For any 32-bit global IPv4 address that is assigned to a host, a 48-bit 6to4 IPv6 prefix can be
constructed for use by that host (and if applicable the network behind it) by appending the IPv4
address to 2002::/16.
For example the global IPv4 address 192.0.2.42 have the corresponding 6to4 prefix
2002:c000:022a::/48. This gives a prefix length of 48 bits, which leaves room for a 16-bit subnet
field and 64 bit host addresses within the subnets.
Any IPv6 address that begins with the 2002::/16 prefix is known as a 6to4 address, as opposed
to a native IPv6 address which does not use transition technologies.

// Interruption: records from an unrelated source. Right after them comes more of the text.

Lemma host_char_not_space (c : ascii) :
  host_char c = true -> not_space c = true.
Proof.
  destruct c as [[] [] [] [] [] [] [] []]; vm_compute; congruence.
Qed.

Lemma hex_char_not_space (c : ascii) :
  hex_char c = true -> not_space c = true.
Proof.
  destruct c as [[] [] [] [] [] [] [] []]; vm_compute; congruence.
Qed.

Lemma lang_bankAccounts (m : string) :
  lang pat_bankAccounts m -> account_shape m.
Proof.
  intros (w1 & w2 & -> & -> & w3 & w4 & -> & H & ->).
  apply lang_rep_cls in H as (Hall & Hlo & Hhi). cbn in Hhi.
  change ("" +:+ w3 +:+ "") with (w3 +:+ ""). rewrite append_nil_r.
  done.
Qed.

Lemma lang_phoneNumbers (m : string) :
  lang pat_phoneNumbers m -> phone_shape m.
Proof.
  intros (pre & w2 & -> & Hpre & w3 & w4 & -> & (c & Hc & ->)
          & d & w5 & -> & Hd & ->).
  apply lang_rep_cls in Hd as (Hall & Hlo & Hhi). cbn in Hhi.
  rewrite append_nil_r. exists pre, c, d.
  split; [done|]. split; [|split; [done|split; [done|lia]]].
  apply lang_opt in Hpre as [-> |(w6 & w7 & -> & H91 & Hsep)]; [by left|].
  apply lang_lit in H91 as ->.
  apply lang_opt in Hsep as [-> |(x & Hx & ->)]; [by right; left|].
  right; right. by exists x.
Qed.

Lemma lang_upiIds (m : string) : lang pat_upiIds m -> upi_shape m.
Proof.
  intros (l & w2 & -> & Hl & w3 & d & -> & -> & Hd).
  apply lang_rep_cls in Hl as (Hall1 & Hlo1 & Hhi1).
  apply lang_rep_cls in Hd as (Hall2 & Hlo2 & Hhi2).
  cbn in Hhi1, Hhi2. by exists l, d.
Qed.

Lemma lang_phishingLinks (m : string) :
  lang pat_phishingLinks m -> link_shape m.
Proof.
  intros (w1 & w2 & -> & ->%lang_lit & w3 & w4 & -> & Hs & w5 & w6 & ->
          & ->%lang_lit & host & path & -> & Hhost & Hpath).
  apply (lang_rep_over _ _ _ not_space) in Hhost as [Hh1 Hh2].
  2:{ intros v [(a & Ha & ->)|(v1 & v2 & -> & -> & Hhex)].
      - cbn [all_chars]. by rewrite (host_char_not_space a Ha).
      - apply lang_rep_cls in Hhex as [Hall _]. split; [|done].
        rewrite append_cons. cbn [all_chars].
        change ("" +:+ v2) with v2.
        by rewrite (all_chars_impl _ _ _ hex_char_not_space Hall). }
  apply lang_rep_cls in Hpath as [Hp _].
  assert (host +:+ path <> "") as Hne.
  { specialize (Hh2 (le_n 1)). destruct host; [done|]. by rewrite append_cons. }
  assert (all_chars not_space (host +:+ path) = true) as Hall
      by by rewrite all_chars_append, Hh1, Hp.
  exists (host +:+ path). split; [|split; [done|]].
  - apply lang_opt in Hs as [-> | ->]; [by left|by right].
  - apply lang_opt in Hs as [-> | ->];
      rewrite !all_chars_append; by rewrite Hh1, Hp.
Qed.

Note that using a reserved IPv4 address, such as those provided by RFC 1918, is undefined,
since these networks are disallowed from being routed on the public Internet. For example, using
192.168.1.1 as the router's WAN address would be invalid since a return packet would determine
the correct destination IPv4 address to be unreachable.
In the example below each block of the IPv4 is divided by 16 in order to achieve the IPv6
conversation. The first block of the IPv6 is a standard convention, the rest of the block represent
the hexadecimal portion of the IPv4 when converted.
CONCLUSION
Technology is growing and new hardware devices are been created on a daily bases with
specifics that will able them with the ability to travel on the internet and also communicate with
each other. These devices need a unique name and the IPv4 naming convention has almost come
to its end and will be given new names with the new IPv6 addresses.